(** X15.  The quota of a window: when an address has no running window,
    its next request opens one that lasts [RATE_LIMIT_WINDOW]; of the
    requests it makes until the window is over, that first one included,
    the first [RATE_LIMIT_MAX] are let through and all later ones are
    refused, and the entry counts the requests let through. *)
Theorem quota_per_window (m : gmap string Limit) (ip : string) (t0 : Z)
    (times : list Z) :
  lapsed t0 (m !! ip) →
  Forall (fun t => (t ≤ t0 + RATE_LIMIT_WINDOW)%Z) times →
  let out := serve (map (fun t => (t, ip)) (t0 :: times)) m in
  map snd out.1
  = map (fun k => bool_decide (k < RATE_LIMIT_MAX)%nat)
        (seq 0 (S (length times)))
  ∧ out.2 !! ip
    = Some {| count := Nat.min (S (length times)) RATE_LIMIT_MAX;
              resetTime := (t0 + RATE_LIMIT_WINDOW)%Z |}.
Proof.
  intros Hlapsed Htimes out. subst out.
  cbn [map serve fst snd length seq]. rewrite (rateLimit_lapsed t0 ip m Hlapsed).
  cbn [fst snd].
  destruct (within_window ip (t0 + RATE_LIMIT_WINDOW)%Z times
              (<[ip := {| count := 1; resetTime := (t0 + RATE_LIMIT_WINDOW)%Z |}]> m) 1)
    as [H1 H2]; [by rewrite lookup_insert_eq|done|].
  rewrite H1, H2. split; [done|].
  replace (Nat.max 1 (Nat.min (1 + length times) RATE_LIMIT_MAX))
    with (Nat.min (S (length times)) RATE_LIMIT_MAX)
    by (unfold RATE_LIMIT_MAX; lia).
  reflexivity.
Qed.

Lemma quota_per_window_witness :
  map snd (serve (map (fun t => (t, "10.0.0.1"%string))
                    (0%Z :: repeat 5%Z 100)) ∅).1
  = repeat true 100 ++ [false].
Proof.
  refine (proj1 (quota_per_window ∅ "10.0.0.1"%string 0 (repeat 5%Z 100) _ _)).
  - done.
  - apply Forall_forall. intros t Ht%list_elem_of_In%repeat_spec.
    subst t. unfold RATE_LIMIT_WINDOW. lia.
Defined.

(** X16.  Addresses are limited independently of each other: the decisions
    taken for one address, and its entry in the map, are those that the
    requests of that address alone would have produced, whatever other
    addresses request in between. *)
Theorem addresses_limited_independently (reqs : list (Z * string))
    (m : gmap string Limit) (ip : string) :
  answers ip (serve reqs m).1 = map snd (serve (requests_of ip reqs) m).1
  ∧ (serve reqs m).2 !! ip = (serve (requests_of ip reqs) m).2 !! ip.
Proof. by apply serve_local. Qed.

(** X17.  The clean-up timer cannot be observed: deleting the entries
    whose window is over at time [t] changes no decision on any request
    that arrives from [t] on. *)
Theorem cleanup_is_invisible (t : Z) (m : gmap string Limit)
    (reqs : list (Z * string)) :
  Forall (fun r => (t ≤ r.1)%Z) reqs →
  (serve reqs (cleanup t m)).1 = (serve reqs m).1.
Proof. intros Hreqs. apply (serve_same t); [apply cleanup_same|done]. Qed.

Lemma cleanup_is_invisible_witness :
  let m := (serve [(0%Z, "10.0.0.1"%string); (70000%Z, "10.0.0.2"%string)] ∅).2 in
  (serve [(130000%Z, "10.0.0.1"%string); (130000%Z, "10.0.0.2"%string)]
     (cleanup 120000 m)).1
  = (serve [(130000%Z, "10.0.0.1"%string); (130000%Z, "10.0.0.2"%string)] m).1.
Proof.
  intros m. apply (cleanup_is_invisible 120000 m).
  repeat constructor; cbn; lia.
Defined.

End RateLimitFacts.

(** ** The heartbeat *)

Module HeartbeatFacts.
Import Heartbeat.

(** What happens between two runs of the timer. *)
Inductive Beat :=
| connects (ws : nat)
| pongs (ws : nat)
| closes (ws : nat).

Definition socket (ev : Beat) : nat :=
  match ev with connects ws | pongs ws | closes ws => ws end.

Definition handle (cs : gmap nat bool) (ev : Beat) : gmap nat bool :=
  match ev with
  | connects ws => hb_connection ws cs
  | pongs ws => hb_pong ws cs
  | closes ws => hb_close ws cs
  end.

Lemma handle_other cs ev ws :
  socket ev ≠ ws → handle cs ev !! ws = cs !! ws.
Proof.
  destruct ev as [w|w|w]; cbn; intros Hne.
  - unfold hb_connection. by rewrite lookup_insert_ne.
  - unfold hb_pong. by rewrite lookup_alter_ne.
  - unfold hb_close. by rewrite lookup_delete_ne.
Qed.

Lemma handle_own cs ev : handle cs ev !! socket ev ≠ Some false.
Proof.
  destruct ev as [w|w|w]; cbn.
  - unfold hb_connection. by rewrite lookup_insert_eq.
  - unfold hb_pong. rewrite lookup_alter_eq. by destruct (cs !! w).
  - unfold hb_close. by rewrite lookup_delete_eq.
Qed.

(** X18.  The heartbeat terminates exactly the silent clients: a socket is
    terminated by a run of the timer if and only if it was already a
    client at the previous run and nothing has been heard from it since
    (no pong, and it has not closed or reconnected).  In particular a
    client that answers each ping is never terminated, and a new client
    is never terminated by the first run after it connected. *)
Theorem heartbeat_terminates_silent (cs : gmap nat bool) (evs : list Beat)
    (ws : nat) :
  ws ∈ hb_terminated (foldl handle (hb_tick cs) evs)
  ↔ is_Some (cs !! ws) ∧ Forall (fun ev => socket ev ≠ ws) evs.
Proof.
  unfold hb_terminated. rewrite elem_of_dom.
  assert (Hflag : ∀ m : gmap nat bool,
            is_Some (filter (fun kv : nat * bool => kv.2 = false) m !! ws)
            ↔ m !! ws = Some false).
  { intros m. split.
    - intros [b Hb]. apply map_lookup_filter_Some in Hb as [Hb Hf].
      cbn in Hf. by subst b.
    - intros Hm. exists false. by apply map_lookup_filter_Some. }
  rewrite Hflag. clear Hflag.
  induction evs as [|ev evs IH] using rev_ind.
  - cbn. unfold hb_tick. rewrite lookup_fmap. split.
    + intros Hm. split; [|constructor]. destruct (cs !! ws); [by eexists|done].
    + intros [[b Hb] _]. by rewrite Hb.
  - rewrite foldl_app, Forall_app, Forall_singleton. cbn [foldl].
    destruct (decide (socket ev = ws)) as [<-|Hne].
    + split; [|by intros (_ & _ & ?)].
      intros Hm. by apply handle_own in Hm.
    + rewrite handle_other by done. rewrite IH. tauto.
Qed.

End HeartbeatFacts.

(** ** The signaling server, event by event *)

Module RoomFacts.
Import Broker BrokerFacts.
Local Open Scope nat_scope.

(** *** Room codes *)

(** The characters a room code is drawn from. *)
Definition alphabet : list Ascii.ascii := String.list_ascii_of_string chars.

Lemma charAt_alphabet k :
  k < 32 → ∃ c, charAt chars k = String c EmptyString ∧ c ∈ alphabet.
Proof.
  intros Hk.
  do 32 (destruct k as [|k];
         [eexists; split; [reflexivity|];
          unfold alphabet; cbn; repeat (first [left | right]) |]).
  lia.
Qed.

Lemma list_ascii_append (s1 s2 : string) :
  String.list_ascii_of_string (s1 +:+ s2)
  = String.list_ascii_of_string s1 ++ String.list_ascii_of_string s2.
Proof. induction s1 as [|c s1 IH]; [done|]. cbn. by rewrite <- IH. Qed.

++++

**Task objective:** Using the data above, print exactly the lines from the line that contains "(serve reqs (cleanup" through the line that contains "let m := (serve", with both included.

**Task response:**
  (serve reqs (cleanup t m)).1 = (serve reqs m).1.
Proof. intros Hreqs. apply (serve_same t); [apply cleanup_same|done]. Qed.

Lemma cleanup_is_invisible_witness :
  let m := (serve [(0%Z, "10.0.0.1"%string); (70000%Z, "10.0.0.2"%string)] ∅).2 in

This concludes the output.